● Exercise description
Once the line with "(1 # 10)) + roundQ" is found in the entries below, repeat it and each following line exactly, up to and including the line with "moderateArg (Server.AffordabilityArgs.annualIncome args)". Add no other lines.

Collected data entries
[Start of Attachment]

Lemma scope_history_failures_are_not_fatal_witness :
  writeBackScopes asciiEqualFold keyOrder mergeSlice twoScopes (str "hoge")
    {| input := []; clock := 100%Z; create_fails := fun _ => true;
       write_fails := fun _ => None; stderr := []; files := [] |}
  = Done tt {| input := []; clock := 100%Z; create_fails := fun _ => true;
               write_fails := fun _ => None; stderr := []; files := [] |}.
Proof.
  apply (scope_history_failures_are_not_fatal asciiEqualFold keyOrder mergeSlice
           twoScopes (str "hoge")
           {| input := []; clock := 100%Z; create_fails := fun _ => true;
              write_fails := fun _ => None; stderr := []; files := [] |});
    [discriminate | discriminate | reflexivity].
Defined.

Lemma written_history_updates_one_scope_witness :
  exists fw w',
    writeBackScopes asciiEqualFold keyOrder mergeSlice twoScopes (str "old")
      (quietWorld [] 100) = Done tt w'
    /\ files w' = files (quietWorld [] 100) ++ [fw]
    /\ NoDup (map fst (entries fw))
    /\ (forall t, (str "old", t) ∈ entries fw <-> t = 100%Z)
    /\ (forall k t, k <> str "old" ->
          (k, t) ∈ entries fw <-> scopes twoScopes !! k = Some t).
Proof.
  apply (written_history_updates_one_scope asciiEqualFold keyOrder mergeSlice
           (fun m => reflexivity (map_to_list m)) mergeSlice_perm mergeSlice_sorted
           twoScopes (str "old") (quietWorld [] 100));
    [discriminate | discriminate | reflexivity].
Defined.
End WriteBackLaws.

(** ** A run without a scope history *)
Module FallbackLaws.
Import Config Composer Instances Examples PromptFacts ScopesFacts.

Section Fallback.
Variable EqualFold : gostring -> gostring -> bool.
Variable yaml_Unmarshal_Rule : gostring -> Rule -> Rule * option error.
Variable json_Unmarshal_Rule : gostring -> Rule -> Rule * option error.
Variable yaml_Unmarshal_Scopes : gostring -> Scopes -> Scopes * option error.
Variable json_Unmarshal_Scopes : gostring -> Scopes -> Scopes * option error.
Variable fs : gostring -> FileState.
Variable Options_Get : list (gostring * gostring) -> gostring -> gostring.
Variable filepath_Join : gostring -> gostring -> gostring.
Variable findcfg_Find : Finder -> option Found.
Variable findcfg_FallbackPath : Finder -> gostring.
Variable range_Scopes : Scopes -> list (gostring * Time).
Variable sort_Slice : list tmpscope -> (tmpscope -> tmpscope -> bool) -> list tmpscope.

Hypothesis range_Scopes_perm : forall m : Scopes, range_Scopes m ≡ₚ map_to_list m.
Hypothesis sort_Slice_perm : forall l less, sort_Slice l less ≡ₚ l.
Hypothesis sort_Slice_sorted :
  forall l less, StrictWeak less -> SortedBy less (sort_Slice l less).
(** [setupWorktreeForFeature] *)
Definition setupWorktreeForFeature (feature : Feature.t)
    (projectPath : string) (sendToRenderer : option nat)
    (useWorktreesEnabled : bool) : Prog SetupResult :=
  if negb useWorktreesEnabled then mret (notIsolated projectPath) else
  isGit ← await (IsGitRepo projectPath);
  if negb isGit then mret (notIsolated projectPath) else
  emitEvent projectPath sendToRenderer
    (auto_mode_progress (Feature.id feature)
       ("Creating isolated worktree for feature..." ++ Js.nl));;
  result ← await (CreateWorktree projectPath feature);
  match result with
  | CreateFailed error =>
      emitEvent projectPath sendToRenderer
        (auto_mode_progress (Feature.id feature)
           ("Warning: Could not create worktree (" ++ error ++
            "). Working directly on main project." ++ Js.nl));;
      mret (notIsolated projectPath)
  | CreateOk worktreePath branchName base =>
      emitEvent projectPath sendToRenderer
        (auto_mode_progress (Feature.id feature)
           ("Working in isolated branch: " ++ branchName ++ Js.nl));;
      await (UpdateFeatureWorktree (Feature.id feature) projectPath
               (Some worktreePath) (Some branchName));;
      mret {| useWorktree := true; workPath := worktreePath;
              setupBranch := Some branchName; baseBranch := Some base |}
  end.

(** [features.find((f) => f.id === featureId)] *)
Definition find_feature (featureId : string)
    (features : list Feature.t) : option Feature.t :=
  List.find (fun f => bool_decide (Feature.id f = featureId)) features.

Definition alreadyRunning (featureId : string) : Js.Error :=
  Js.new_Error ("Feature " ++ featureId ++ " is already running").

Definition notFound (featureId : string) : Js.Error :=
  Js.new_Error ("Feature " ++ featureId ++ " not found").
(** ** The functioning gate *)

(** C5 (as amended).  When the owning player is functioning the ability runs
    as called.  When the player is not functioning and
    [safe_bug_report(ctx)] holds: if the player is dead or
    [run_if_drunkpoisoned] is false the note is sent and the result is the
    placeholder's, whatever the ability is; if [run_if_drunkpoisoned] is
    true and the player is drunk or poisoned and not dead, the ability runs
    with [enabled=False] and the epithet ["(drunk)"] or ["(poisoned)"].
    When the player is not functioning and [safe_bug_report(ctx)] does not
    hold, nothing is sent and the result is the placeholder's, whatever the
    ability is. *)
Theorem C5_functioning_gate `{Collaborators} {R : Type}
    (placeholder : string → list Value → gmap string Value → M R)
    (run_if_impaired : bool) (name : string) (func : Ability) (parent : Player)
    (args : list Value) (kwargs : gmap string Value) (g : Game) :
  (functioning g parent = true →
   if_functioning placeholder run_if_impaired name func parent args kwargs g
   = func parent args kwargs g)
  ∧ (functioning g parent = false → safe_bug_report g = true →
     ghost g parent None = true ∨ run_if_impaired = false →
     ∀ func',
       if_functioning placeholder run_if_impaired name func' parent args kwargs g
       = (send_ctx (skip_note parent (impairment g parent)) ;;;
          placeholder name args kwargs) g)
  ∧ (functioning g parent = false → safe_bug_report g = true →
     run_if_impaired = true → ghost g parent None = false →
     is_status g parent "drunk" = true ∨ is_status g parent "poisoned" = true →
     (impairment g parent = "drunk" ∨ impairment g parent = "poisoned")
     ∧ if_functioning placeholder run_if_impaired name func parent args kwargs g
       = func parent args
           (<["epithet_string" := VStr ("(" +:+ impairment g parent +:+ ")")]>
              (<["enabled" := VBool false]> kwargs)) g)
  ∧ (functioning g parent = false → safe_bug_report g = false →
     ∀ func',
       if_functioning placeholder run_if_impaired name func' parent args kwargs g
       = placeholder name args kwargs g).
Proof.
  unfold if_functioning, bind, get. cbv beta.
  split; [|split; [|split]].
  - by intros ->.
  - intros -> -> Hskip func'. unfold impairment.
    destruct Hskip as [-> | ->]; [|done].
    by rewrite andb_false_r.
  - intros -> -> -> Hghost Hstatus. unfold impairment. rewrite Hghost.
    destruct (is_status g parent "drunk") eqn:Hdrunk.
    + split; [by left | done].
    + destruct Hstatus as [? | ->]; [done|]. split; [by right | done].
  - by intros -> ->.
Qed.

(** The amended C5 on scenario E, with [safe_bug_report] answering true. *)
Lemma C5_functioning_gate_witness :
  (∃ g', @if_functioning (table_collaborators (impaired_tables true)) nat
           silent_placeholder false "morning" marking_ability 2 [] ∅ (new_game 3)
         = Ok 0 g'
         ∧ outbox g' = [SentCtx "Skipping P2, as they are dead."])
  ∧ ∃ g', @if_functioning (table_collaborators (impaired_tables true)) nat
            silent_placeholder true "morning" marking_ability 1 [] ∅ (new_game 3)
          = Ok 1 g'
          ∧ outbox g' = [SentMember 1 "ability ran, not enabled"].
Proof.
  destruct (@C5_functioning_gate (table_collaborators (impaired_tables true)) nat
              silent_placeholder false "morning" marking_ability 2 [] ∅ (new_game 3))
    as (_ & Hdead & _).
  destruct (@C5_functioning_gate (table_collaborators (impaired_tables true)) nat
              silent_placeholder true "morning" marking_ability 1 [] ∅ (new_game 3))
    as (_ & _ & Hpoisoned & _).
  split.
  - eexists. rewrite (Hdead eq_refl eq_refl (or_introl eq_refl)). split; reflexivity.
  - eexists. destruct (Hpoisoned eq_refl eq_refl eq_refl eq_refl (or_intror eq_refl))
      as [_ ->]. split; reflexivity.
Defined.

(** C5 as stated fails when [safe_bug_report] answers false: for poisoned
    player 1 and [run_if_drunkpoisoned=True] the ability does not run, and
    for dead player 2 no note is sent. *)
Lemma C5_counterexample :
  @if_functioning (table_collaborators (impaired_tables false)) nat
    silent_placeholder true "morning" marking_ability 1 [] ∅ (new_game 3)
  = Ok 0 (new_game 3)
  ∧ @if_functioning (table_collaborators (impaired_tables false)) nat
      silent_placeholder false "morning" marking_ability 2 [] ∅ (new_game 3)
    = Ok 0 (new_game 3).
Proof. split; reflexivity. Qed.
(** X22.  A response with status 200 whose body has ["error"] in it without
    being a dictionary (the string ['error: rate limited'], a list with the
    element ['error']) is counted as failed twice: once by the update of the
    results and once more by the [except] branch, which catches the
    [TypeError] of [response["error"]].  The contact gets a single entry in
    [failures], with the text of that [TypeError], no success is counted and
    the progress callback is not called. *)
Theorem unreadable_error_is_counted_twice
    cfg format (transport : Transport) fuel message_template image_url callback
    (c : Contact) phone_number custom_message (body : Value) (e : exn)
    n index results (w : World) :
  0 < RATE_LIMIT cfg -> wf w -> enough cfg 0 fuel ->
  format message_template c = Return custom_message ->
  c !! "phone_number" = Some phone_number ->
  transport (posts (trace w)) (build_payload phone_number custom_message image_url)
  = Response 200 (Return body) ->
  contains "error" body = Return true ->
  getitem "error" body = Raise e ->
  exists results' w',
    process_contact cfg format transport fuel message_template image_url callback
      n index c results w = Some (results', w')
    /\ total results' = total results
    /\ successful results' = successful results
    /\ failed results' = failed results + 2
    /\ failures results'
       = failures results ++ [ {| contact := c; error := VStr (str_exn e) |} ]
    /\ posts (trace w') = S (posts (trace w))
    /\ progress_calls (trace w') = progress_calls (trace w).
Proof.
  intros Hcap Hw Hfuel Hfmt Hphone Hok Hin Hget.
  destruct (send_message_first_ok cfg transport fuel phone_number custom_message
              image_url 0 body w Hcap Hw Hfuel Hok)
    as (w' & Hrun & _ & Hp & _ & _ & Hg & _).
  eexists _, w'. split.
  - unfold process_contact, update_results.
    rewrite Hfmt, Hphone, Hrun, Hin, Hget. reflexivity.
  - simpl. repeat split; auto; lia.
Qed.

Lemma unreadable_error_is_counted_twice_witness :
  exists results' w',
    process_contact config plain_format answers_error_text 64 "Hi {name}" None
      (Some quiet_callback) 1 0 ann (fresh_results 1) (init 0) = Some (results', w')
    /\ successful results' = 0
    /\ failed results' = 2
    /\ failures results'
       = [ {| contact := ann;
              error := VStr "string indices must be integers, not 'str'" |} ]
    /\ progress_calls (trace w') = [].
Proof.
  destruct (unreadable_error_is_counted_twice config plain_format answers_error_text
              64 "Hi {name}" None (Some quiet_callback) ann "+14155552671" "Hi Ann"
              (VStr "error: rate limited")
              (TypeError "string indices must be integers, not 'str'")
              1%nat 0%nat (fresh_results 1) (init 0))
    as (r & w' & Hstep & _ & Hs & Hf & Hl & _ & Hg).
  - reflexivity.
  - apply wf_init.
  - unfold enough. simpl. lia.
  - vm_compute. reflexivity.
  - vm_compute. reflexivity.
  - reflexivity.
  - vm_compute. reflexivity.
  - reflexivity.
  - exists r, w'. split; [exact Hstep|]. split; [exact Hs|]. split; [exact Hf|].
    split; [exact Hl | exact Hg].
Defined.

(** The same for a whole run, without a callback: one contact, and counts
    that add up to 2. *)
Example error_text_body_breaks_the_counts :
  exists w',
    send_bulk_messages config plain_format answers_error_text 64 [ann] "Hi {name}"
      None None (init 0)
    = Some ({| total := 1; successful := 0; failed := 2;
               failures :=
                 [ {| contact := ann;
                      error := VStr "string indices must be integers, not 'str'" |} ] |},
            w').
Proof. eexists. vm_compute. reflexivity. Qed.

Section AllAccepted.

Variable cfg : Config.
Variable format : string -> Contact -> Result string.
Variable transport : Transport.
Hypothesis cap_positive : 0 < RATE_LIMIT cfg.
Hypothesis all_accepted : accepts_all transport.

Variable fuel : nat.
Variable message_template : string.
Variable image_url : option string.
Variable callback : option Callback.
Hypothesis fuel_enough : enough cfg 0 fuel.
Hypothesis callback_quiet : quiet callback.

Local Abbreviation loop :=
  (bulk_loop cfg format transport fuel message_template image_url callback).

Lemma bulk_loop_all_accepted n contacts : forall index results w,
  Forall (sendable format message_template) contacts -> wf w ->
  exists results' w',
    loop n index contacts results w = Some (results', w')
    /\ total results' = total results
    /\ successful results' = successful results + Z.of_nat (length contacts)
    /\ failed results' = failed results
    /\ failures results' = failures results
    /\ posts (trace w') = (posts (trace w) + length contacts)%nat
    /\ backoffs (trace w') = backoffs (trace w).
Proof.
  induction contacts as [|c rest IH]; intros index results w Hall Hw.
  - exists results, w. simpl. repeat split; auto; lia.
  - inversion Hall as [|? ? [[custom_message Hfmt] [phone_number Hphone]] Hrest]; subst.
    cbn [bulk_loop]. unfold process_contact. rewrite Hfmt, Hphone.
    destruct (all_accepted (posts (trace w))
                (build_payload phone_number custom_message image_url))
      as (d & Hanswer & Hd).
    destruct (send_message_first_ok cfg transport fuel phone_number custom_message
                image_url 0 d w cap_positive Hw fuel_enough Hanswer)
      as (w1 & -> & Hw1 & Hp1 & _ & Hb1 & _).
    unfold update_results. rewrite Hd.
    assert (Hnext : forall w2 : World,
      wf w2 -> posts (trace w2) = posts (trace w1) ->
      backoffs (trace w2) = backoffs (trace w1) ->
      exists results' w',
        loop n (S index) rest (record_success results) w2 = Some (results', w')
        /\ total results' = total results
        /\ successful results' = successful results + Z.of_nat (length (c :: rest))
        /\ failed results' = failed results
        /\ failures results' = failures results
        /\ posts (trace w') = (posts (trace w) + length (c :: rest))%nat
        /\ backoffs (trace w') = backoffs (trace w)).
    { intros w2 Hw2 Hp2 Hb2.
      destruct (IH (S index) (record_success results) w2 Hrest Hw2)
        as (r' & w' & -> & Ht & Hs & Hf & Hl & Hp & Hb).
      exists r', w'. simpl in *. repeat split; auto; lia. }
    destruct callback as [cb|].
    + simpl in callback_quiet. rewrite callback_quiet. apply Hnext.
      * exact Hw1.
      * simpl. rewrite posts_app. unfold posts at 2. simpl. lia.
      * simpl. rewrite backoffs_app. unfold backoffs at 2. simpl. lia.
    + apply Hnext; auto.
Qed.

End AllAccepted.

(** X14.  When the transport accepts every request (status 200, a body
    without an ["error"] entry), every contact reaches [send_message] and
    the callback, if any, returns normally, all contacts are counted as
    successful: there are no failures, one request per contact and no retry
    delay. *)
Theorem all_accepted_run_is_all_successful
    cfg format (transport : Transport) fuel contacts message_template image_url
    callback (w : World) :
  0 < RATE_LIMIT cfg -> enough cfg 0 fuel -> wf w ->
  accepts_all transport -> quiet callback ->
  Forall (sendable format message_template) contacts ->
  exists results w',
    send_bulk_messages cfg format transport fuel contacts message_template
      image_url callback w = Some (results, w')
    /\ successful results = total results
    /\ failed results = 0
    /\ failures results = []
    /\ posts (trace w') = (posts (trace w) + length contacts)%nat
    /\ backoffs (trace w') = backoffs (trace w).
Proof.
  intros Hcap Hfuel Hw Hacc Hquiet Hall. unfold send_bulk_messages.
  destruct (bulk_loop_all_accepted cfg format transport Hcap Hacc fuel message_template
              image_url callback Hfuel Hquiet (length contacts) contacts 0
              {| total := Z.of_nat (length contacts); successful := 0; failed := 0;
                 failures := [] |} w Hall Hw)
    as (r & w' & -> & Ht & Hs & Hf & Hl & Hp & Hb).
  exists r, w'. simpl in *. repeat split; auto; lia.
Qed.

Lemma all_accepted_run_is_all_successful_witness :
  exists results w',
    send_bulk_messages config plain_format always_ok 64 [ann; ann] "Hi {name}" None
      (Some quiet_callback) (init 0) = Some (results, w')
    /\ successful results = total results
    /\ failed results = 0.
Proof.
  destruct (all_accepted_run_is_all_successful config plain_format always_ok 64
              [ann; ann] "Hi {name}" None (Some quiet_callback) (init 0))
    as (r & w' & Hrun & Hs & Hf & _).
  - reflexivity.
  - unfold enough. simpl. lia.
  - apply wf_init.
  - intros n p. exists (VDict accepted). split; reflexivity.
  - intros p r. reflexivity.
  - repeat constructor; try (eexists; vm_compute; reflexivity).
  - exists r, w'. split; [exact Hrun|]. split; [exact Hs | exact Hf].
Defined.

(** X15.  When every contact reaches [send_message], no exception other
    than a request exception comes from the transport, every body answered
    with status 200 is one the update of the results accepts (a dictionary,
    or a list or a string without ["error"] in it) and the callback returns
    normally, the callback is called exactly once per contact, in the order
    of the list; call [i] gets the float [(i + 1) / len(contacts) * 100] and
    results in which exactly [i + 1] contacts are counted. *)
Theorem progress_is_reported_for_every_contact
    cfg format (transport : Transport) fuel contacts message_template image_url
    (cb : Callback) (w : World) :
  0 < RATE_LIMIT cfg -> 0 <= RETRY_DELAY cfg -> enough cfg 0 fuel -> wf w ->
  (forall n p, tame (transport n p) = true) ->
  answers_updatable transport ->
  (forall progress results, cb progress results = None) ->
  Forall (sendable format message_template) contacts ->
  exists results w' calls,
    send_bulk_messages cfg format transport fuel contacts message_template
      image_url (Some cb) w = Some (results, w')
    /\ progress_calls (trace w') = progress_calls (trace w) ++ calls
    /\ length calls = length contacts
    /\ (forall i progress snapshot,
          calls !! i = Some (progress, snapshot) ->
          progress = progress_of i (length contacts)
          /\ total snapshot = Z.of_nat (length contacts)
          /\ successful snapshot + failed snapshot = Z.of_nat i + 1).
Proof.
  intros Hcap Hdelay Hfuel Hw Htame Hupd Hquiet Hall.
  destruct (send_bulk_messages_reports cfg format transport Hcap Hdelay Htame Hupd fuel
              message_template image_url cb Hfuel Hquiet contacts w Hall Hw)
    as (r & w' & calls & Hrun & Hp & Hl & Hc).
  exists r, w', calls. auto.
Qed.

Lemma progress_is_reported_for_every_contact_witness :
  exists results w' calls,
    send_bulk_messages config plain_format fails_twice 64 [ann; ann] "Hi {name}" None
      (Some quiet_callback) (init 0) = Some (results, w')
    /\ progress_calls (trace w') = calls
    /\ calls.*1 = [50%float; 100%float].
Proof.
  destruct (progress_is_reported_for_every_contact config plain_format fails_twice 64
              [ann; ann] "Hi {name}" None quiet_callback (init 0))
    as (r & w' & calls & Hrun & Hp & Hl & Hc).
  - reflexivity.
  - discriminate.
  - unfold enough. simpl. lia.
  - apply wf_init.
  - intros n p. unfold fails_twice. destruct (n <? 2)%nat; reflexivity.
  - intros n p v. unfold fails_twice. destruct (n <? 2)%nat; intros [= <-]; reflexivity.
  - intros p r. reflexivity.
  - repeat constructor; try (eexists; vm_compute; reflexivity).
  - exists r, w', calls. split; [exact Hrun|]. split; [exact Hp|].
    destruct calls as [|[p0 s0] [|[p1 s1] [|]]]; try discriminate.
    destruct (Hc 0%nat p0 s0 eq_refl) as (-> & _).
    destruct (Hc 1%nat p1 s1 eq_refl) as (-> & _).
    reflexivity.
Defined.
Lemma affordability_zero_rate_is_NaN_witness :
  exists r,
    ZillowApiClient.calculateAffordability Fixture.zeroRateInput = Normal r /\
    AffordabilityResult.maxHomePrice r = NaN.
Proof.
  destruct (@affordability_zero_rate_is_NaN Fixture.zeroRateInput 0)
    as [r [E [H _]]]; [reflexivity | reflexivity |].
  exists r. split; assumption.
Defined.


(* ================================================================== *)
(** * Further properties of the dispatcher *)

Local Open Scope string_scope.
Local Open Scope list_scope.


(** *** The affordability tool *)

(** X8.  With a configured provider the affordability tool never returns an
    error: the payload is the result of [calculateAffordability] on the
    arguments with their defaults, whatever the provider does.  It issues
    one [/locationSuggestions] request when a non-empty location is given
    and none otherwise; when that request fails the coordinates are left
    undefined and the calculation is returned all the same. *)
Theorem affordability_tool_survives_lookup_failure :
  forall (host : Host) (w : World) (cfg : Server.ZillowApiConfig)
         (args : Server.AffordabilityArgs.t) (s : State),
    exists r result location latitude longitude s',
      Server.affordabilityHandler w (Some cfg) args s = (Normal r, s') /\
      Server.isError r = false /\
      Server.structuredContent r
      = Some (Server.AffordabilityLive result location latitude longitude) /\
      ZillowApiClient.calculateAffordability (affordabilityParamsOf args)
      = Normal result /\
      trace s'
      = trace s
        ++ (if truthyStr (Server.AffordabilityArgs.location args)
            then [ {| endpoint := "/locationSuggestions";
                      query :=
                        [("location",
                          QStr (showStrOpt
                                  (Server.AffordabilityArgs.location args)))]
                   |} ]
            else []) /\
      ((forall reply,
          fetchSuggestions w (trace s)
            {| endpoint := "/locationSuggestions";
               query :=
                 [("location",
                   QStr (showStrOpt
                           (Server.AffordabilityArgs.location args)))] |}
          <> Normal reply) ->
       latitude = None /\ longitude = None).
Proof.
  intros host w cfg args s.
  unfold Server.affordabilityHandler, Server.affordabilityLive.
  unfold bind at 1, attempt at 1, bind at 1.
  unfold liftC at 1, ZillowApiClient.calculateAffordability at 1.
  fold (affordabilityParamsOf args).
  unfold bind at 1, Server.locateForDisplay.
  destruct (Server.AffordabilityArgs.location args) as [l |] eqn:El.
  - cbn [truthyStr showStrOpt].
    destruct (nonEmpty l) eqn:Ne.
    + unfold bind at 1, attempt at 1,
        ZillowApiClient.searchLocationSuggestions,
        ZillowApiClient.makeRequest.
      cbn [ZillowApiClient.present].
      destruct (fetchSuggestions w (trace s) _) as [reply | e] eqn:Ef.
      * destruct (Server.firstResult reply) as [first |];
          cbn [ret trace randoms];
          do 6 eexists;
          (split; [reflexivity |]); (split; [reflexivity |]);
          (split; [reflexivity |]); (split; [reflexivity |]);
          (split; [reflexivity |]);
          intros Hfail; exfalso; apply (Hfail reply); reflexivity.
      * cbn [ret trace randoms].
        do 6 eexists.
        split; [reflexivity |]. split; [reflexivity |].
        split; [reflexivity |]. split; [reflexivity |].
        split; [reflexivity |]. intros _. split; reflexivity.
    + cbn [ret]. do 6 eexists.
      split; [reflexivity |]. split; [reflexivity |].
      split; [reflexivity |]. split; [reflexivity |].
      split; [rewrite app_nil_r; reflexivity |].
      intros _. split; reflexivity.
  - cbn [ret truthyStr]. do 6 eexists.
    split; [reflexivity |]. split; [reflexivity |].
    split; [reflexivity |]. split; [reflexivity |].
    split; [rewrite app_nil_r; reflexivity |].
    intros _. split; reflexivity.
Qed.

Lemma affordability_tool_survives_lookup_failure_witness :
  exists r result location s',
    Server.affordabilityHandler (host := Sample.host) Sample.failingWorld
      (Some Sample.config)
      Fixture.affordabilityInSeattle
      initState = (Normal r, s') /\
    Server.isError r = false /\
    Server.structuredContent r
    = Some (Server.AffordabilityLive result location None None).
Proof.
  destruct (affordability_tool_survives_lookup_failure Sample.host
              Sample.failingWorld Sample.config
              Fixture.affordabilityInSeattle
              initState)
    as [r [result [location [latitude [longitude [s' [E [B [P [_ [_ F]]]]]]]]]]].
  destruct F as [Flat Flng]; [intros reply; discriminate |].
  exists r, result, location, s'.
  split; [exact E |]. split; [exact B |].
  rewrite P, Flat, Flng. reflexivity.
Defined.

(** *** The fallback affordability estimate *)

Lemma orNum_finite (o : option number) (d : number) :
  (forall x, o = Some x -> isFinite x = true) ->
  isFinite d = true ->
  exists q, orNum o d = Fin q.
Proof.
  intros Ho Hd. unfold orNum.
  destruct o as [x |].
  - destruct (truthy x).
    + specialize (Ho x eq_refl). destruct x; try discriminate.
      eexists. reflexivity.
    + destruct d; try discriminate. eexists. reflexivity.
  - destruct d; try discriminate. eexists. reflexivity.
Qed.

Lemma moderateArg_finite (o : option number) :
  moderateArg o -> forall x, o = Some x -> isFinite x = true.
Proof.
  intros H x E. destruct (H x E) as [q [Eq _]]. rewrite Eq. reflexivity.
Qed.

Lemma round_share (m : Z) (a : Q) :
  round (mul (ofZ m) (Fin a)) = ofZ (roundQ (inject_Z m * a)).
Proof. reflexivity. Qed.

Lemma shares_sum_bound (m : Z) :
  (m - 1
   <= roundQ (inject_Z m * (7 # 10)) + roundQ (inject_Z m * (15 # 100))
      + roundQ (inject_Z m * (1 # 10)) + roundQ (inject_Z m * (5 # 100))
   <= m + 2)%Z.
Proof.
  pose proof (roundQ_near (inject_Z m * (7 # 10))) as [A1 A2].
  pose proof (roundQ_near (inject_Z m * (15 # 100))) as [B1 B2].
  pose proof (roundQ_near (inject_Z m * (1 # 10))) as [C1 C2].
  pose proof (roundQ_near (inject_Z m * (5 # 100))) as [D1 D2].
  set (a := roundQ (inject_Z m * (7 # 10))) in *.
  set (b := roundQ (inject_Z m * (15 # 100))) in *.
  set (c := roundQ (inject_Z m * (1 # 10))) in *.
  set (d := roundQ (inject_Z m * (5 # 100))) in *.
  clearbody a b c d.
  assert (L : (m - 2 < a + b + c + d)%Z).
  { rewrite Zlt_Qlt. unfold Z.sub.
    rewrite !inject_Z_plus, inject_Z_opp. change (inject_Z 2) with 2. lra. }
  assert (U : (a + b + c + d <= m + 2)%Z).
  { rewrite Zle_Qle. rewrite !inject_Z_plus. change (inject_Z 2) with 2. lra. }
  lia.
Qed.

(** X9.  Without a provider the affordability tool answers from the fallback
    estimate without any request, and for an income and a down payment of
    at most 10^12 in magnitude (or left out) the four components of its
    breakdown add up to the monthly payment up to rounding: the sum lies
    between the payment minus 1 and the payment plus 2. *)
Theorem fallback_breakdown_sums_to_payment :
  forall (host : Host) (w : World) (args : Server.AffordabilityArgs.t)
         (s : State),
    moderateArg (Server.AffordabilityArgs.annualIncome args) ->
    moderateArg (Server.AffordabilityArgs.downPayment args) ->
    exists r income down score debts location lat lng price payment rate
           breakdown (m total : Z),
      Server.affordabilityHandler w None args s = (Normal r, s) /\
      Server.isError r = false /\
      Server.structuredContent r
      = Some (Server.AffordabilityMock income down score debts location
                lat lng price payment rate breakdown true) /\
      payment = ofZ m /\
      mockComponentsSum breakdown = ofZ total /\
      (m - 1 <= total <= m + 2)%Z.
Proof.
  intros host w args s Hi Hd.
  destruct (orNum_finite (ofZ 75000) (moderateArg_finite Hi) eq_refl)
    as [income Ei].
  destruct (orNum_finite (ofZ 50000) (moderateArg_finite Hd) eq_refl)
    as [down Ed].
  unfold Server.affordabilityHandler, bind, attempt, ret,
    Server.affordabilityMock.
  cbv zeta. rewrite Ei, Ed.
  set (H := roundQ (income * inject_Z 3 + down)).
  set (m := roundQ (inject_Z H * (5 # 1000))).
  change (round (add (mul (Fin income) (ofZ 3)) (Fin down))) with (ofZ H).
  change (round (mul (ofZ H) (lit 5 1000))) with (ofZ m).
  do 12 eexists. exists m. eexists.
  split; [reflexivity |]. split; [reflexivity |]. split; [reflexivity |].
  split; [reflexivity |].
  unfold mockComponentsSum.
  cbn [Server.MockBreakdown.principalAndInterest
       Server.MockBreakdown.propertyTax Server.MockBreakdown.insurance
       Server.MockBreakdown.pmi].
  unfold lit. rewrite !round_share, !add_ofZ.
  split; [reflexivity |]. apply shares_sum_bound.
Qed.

[End of Attachment]

● Solution
      + roundQ (inject_Z m * (1 # 10)) + roundQ (inject_Z m * (5 # 100))
   <= m + 2)%Z.
Proof.
  pose proof (roundQ_near (inject_Z m * (7 # 10))) as [A1 A2].
  pose proof (roundQ_near (inject_Z m * (15 # 100))) as [B1 B2].
  pose proof (roundQ_near (inject_Z m * (1 # 10))) as [C1 C2].
  pose proof (roundQ_near (inject_Z m * (5 # 100))) as [D1 D2].
  set (a := roundQ (inject_Z m * (7 # 10))) in *.
  set (b := roundQ (inject_Z m * (15 # 100))) in *.
  set (c := roundQ (inject_Z m * (1 # 10))) in *.
  set (d := roundQ (inject_Z m * (5 # 100))) in *.
  clearbody a b c d.
  assert (L : (m - 2 < a + b + c + d)%Z).
  { rewrite Zlt_Qlt. unfold Z.sub.
    rewrite !inject_Z_plus, inject_Z_opp. change (inject_Z 2) with 2. lra. }
  assert (U : (a + b + c + d <= m + 2)%Z).
  { rewrite Zle_Qle. rewrite !inject_Z_plus. change (inject_Z 2) with 2. lra. }
  lia.
Qed.

(** X9.  Without a provider the affordability tool answers from the fallback
    estimate without any request, and for an income and a down payment of
    at most 10^12 in magnitude (or left out) the four components of its
    breakdown add up to the monthly payment up to rounding: the sum lies
    between the payment minus 1 and the payment plus 2. *)
Theorem fallback_breakdown_sums_to_payment :
  forall (host : Host) (w : World) (args : Server.AffordabilityArgs.t)
         (s : State),
    moderateArg (Server.AffordabilityArgs.annualIncome args) ->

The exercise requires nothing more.